What the task requires: Reproduce word for word, from the entries below, the line with "Definition wellKnownPublicDNS : list", the line with "Definition discoverLocalResolvers (h", and every line between them, and nothing more.

--- Data provided ---

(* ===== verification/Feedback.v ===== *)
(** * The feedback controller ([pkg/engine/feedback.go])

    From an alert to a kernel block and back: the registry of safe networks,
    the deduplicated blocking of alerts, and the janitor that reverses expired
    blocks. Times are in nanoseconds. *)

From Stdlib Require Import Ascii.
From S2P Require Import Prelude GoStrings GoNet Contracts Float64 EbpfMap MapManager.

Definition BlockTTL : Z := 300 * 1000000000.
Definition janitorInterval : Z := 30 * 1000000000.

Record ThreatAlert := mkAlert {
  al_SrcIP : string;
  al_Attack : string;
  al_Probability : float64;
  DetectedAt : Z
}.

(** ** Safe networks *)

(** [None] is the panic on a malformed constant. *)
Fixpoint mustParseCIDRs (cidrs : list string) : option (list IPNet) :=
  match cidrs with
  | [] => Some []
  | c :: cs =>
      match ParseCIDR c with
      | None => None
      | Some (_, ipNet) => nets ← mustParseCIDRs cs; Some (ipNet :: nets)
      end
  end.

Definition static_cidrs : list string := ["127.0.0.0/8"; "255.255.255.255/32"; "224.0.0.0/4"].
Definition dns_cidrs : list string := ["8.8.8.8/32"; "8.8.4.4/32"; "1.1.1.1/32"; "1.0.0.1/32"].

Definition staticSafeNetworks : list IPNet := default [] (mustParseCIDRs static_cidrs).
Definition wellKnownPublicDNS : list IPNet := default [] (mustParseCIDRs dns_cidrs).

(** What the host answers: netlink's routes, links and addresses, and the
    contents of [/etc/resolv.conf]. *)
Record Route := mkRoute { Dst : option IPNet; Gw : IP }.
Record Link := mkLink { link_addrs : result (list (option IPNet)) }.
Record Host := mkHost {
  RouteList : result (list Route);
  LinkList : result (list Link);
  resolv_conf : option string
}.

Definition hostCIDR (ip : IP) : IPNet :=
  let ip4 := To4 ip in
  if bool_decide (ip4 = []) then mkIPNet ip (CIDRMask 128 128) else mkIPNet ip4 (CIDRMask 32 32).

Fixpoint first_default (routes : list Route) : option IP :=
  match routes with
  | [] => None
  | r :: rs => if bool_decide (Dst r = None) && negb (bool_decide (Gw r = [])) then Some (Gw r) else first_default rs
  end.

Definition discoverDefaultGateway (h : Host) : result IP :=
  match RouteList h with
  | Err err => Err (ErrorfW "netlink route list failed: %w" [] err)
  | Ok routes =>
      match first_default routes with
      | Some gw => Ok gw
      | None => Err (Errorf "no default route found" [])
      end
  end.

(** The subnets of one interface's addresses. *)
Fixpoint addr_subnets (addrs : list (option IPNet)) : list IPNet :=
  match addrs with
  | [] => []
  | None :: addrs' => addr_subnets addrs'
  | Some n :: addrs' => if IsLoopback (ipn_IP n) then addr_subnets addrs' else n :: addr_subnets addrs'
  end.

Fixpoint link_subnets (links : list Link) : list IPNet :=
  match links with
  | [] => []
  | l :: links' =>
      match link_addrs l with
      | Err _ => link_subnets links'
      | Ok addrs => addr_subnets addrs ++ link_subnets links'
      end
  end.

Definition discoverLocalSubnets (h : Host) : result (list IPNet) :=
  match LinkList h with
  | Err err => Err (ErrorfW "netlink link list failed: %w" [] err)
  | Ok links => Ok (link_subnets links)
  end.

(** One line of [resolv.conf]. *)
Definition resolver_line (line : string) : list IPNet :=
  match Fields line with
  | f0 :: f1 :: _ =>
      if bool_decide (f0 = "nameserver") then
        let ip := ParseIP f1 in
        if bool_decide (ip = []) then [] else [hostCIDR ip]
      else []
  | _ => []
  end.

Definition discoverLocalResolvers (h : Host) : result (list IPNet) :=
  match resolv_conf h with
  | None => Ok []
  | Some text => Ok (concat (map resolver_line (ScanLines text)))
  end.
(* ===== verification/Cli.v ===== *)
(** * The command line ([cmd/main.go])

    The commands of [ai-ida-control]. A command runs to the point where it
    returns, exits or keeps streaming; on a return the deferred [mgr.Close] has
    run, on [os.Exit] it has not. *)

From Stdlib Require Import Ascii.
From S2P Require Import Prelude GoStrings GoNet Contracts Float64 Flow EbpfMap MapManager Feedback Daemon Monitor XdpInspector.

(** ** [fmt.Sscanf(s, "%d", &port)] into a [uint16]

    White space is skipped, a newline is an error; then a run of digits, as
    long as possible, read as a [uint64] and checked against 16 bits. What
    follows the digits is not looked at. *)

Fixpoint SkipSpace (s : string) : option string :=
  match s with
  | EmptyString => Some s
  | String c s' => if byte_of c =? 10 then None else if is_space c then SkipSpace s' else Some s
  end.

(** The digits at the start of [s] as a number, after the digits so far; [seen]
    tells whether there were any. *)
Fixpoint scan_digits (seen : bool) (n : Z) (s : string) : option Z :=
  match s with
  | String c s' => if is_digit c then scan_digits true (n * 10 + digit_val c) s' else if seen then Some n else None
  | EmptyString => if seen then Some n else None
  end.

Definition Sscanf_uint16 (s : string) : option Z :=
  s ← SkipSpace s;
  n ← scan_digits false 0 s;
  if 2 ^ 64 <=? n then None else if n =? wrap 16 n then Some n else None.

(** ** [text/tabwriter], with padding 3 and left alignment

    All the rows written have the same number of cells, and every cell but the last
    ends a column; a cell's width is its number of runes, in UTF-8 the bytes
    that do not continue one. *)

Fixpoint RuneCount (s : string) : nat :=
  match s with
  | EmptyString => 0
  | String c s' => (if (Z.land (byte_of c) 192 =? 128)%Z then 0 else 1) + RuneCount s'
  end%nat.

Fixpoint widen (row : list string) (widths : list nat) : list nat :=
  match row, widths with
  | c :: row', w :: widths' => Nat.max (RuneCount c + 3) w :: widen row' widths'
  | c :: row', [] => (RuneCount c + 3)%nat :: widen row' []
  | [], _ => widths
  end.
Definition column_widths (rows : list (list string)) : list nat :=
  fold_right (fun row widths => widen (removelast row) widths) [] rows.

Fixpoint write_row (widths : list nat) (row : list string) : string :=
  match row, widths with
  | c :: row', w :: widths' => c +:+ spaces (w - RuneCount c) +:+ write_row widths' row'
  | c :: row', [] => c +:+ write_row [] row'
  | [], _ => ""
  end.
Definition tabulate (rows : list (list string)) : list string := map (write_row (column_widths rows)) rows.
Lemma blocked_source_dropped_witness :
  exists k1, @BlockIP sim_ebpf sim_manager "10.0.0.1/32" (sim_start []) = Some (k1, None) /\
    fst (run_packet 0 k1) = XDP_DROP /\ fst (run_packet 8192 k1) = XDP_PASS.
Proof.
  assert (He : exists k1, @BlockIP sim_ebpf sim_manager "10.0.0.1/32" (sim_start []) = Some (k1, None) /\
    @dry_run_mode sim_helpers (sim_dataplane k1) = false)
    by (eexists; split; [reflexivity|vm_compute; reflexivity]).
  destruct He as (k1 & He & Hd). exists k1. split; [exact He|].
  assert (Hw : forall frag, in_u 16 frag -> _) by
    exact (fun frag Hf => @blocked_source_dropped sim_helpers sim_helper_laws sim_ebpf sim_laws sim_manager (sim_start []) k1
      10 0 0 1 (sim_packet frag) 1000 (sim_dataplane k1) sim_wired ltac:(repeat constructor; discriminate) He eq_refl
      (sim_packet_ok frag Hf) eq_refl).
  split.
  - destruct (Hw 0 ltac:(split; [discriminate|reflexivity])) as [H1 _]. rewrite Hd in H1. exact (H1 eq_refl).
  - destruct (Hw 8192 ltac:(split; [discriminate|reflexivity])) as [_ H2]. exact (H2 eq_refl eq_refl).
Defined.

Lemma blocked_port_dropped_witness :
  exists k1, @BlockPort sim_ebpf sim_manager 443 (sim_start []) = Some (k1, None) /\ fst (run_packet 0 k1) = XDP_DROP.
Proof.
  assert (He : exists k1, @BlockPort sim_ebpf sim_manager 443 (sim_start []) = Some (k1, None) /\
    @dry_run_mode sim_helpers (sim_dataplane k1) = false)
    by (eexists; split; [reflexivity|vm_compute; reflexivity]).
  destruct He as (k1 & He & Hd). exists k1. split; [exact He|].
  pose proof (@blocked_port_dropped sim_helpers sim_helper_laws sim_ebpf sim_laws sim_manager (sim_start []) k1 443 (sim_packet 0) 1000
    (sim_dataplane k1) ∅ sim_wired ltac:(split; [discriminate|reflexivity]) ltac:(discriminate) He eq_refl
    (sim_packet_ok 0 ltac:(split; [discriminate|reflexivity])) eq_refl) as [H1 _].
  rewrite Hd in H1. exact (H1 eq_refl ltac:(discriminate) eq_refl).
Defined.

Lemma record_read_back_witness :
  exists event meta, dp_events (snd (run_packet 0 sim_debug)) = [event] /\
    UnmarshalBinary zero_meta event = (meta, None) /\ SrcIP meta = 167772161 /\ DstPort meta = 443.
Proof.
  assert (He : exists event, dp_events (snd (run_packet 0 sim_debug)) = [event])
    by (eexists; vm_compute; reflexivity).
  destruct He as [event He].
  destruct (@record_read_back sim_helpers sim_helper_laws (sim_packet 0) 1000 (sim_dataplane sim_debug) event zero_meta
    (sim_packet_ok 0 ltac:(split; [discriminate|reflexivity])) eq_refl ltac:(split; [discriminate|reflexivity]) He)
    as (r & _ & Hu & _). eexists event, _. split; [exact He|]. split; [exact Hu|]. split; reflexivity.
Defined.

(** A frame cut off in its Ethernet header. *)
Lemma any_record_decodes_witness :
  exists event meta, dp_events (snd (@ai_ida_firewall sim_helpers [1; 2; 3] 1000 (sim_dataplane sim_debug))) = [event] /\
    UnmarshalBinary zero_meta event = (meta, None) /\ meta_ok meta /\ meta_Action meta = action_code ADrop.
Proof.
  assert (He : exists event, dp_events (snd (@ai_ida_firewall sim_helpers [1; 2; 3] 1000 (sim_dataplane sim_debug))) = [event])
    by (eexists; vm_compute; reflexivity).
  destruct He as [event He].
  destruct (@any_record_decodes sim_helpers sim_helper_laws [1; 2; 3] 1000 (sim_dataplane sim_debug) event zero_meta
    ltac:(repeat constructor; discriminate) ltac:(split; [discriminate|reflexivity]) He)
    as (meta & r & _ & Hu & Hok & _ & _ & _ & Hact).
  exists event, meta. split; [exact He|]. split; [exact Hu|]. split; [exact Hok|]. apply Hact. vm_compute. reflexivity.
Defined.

---

Answer space:
Definition wellKnownPublicDNS : list IPNet := default [] (mustParseCIDRs dns_cidrs).

(** What the host answers: netlink's routes, links and addresses, and the
    contents of [/etc/resolv.conf]. *)
Record Route := mkRoute { Dst : option IPNet; Gw : IP }.
Record Link := mkLink { link_addrs : result (list (option IPNet)) }.
Record Host := mkHost {
  RouteList : result (list Route);
  LinkList : result (list Link);
  resolv_conf : option string
}.

Definition hostCIDR (ip : IP) : IPNet :=
  let ip4 := To4 ip in
  if bool_decide (ip4 = []) then mkIPNet ip (CIDRMask 128 128) else mkIPNet ip4 (CIDRMask 32 32).

Fixpoint first_default (routes : list Route) : option IP :=
  match routes with
  | [] => None
  | r :: rs => if bool_decide (Dst r = None) && negb (bool_decide (Gw r = [])) then Some (Gw r) else first_default rs
  end.

Definition discoverDefaultGateway (h : Host) : result IP :=
  match RouteList h with
  | Err err => Err (ErrorfW "netlink route list failed: %w" [] err)
  | Ok routes =>
      match first_default routes with
      | Some gw => Ok gw
      | None => Err (Errorf "no default route found" [])
      end
  end.

(** The subnets of one interface's addresses. *)
Fixpoint addr_subnets (addrs : list (option IPNet)) : list IPNet :=
  match addrs with
  | [] => []
  | None :: addrs' => addr_subnets addrs'
  | Some n :: addrs' => if IsLoopback (ipn_IP n) then addr_subnets addrs' else n :: addr_subnets addrs'
  end.

Fixpoint link_subnets (links : list Link) : list IPNet :=
  match links with
  | [] => []
  | l :: links' =>
      match link_addrs l with
      | Err _ => link_subnets links'
      | Ok addrs => addr_subnets addrs ++ link_subnets links'
      end
  end.

Definition discoverLocalSubnets (h : Host) : result (list IPNet) :=
  match LinkList h with
  | Err err => Err (ErrorfW "netlink link list failed: %w" [] err)
  | Ok links => Ok (link_subnets links)
  end.

(** One line of [resolv.conf]. *)
Definition resolver_line (line : string) : list IPNet :=
  match Fields line with
  | f0 :: f1 :: _ =>
      if bool_decide (f0 = "nameserver") then
        let ip := ParseIP f1 in
        if bool_decide (ip = []) then [] else [hostCIDR ip]
      else []
  | _ => []
  end.

Definition discoverLocalResolvers (h : Host) : result (list IPNet) :=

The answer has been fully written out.